The toe touch is my mothering litmus test for all things too short. At some point, we are all going to drop our phones and have to bend over and pick it up. When that time comes, we might not remember to squat demurely. Also, in her current state, the demure squat wouldn’t do the trick any better than the toe touch.  Either way, someone is getting an eyeful.
When I was in junior high, which is what we called middle school in Florida, I knew a girl who was known for her mini-skirts and no panties combination. I am pretty sure that’s how she passed ninth grade. I never witnessed it myself, but the memory haunts me anyway.

My daughter turned her back to me and started to bend over. “Not like that!” I shouted. “Turn your back to the wall; I don’t want to see your lady parts!” She turned around and bent over again.

“Oh, ok,” she said, and stood up. “I see what you mean.”
“What were you thinking? Seriously, what is the thought process that gets you to making a decision like going out in a short dress without panties?”

“Be nice to me!” she said.
My husband poked his head in the kitchen. “She can say whatever she wants. You went out in public without panties. You have lost all grounds for complaining. You forfeited nice when you went out like that. ”

I love it when he has my back.
“So what were you thinking?” I asked again.

“This dress is thin. I didn’t want my panties to show.”
“But you were okay with your pubes showing? I don’t get it. I see your point though. If you don’t want your panties to show, then don’t wear any. Makes perfect sense.”

She rolled her eyes. Too bad she can’t get college credit for eye rolling. She would have a fucking Masters in eye rolling.

“Why couldn’t you just wear your light gray thong?” I asked.
Mind you, when I was fourteen, I didn’t have a light gray thong.
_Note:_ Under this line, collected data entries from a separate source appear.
(** The collector lists every name once: no family is a recording rule, and a
    registered metric that is no recording rule is listed. *)
Lemma collect_disjoint `{MapRange} metrics r :
  let '(families, rules) := collect metrics r in
  Forall (fun mf => mf_Name mf ∉ ro_Record <$> rules) families /\
  forall m, m ∈ metrics ->
    m_Name (metric_Opts m) ∈ (mf_Name <$> families) ++ (ro_Record <$> rules).
Proof.
  unfold collect. set (rules := filter _ (ListRecordingRules r)). set (recNames := list_to_set _).
  assert (forall n, n ∈ recNames <-> n ∈ ro_Record <$> ((fun rr => mkRuleOutput (m_Name (rr_MetricsOpts rr)) (rr_Expr rr)
            (base_type (rr_MetricType rr))) <$> rules)) as Hn.
  { intros n. subst recNames. rewrite elem_of_list_to_set, <- list_fmap_compose. done. }
  split.
  - apply Forall_forall. intros mf [Hmf _]%list_elem_of_filter. by rewrite <- Hn.
  - intros m Hm. rewrite elem_of_app. destruct (decide (m_Name (metric_Opts m) ∈ recNames)) as [Hr|Hr].
    + right. by apply Hn.
    + left. apply list_elem_of_fmap. exists (mkFamily (m_Name (metric_Opts m)) (m_Help (metric_Opts m)) (base_type (metric_Type m))).
      split; [done|]. apply list_elem_of_filter. split; [done|]. apply list_elem_of_fmap. exists m. split; [done|].
      apply list_elem_of_filter. split; [apply not_elem_of_empty|done].
Qed.

(** The documentation has every recording rule of the repository; the tool panics
    when the template of the runbook URLs is invalid. *)
Lemma metrics_docs_complete `{Process} `{GoFmt} `{MapRange} register metrics build out :
  metrics_docs register metrics build = Ok out ->
  is_Ok getRunbookURLTemplate /\ exists rules, out = build docs_title metrics rules /\
    rules ≡ₚ allRecordingRules.
Proof.
  unfold metrics_docs, panic_on_error. intros (u1 & _ & Ho)%outcome_bind_Ok.
  apply outcome_bind_Ok in Ho as (u2 & _ & Ho). apply outcome_bind_Ok in Ho as (r & Hr & [= <-]).
  destruct (SetupRules NewRegistry) as [r'| |] eqn:E; simplify_eq. pose proof E as E'.
  unfold SetupRules, alerts_Register in E'. cbn in E'. destruct getRunbookURLTemplate as [t| |] eqn:Et; [|done..].
  split; [by eexists|]. eexists. split; [done|]. apply (SetupRules_lists t r Et E).
Qed.

(** The check of the template does not see that a percent sign is escaped: the
    URL of such a template does not name the alert. *)
Lemma escaped_template_accepted : Count "https://example.com/100%%s" "%s" = 1.
Proof. reflexivity. Qed.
I didn’t even have a thong. And I certainly wouldn’t have gone out without anything between my privates and the rest of the world. We had two options back then, briefs or bikinis. You wore whichever ones your mom bought you, or in my case, whichever ones your sisters didn’t destroy before handing them down to you. You didn’t think about panty lines. You just accepted that in certain outfits, your panties would show. It wasn’t embarrassing because everyone had panty lines. You weren’t all that special.

“Oh,” she said. “I forgot about those.”
“Or the peach colored ones. “

“But those would show,” she said.

“Not really, they are the same color as your ass. Your bare ass. Your bare naked in public ass,” I said.
“Just stop,” she said.

“She will stop when you put on panties,” my husband shouted from the other room.
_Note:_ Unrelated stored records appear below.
Record Program := mkProgram {
  metricsServer : Server;
  webhookServer : Server;
  tlsInfo : option (Tls.TLSInfo * watch);
  informers : Informers
}.

Section run.
Context `{CommandLine} `{ClientLibrary} `{R : Tls.TlsRuntime Tls.SSPTLSOptions} `{TlsWatch.X509}.

(** The state of the certificates and the watch of their directories, when TLS
    is enabled; the files are read twice. *)
Definition setupTLS (app : App) (d d' : TlsWatch.Files) : outcome (option (Tls.TLSInfo * watch)) :=
  if bool_decide (certsDir app = "") then Ok None
  else
    r ← TlsWatch.Init (certsDir app) tlsOptionsDirectory false Tls.zeroTLSInfo d d';
    Ok (Some r).

(** [Run] up to the start of the goroutines; [SetupMetrics] is what registering
    the metrics answers. *)
Definition prepare (app : App) (SetupMetrics : outcome unit) (d d' : TlsWatch.Files)
    : outcome (option Program) :=
  if versionOnly app then Ok None
  else
    inf ← must NewInformers;
    _ ← must SetupMetrics;
    tls ← must (setupTLS app d d');
    let on := bool_decide (is_Some tls) in
    Ok (Some (mkProgram (with_tls (createMetricsServer app) on) (with_tls (createWebhookServer app) on) tls inf)).

(** The end of [Run], when [g.Wait] returns. *)
Definition Run_result (g : ErrGroup.Group) : outcome unit :=
  must (or_error (ErrGroup.failed g)).

(** [Main]: the options, then the program. *)
Definition Main (args : list string) (SetupMetrics : outcome unit) (d d' : TlsWatch.Files)
    : outcome (option Program) :=
  app ← parse AddFlags args;
  prepare app SetupMetrics d d'.
End run.

(** ** The program fits its Deployment *)

Import TemplateValidatorOperand.

(** The directory of the container is the content of the volume source. *)
Definition mounted (pod : PodSpec) (c : Container) (path : string) (source : VolumeSource) : Prop :=
  exists name, mkVolumeMount name path true ∈ c_VolumeMounts c /\ mkVolume name source ∈ ps_Volumes pod.

(** A server listens on a port of the container. *)
Definition listens (app : App) (s : Server) (c : Container) (name : string) (port : Z) : Prop :=
  srv_Addr s = BindAddress app +:+ ":" +:+ itoa port /\ mkContainerPort name port "TCP" ∈ c_Ports c.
My younger daughter, S, came bouncing down the stairs. “What’s going on? I heard yelling.”
I love that about my kids. They are so nosy. When I was a kid and I heard my mom yell, I would stay right where I was, out of the line of fire.  My kids are comfortable knowing that anger is not misplaced around these parts.
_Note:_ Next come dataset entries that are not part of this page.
(* ===== verification/DeepCopy.v ===== *)
(** * Deep copies of SSP resources (zz_generated.deepcopy.go of both API versions)

    Every change that the operator makes to an object of a cache, and every
    conversion of the API server's client, starts from a copy. The structs are
    modelled as they are in memory, with their pointers and slices, together with
    the values of [SspTypes] that they stand for. The copy of a resource is
    shown to read as the same value and to share no memory with the original.

    The types that come from other packages ([ObjectMeta], [DataImportCronSpec],
    [NodePlacement], [TLSSecurityProfile], [Status] and [ListMeta]) have a
    representation that is a parameter; their own copy functions are assumed to
    copy. Where memory is allocated before it is filled ([*out = new(T)] and then
    [( *in).DeepCopyInto( *out)]), the model allocates it with its contents. *)

From S2P Require Import Prelude GoRuntime KubeTypes SspTypes SspWebhook Memory.
Import Memory.

Module DeepCopy.

(** ** Representations *)

(** The structs of other packages, and the cells that only they use. *)
Class Foreign := {
  mObjectMeta : Type;
  mDataImportCronSpec : Type;
  mNodePlacement : Type;
  mTLSSecurityProfile : Type;
  mStatus : Type;
  mListMeta : Type;
  OtherCell : Type
}.

(** [lifecycleapi.Status] *)
Record Status := mkStatus {
  status_Phase : Phase;
  status_Conditions : list Condition;
  status_OperatorVersion : string;
  status_TargetVersion : string;
  status_ObservedVersion : string
}.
“None of your business,” E barked. Well, anger that isn’t misplaced by me.
“She isn’t wearing panties,” I told S. “She went out for her haircut without underwear. And she sat in the car and the shampoo chair and the hair cut chair all like that. Oh, and the waiting area couch. She has sat in many places.”

“Gross,” S said.

“Indeed,” I answered.
“Shut up,” E said.

“But what about your period?” S asked. S is on her period for the third time ever. It is her new frame of reference. It is the sun around which her whole world revolves.
“I’m not on my period. That’s you,” E snapped.

“But you still have discharge,” S said. Well, whispered. She whispered discharge, like one might whisper cancer or black.
“Don’t talk to me about my vagina!” E yelled at her.

…And scene.
E went upstairs to change her clothes, and maybe put on panties. She came back downstairs in a hoodie and sweatpants. Did I mention it was about 95 degrees outside?  Earlier, it was hot enough to skip panties, now she was covered up like the Taliban was coming over for dinner.  I just don’t understand.

What I do understand is why she screamed so loud when she sat on the hot leather seat of my car after our haircuts, and for that, I don't blame her.

1 comment:

Lisa said...

Ya know, they used to have something to wear under your dress so no one could see your panties. It was called a slip... they still exist. it works well and comes in different lengths.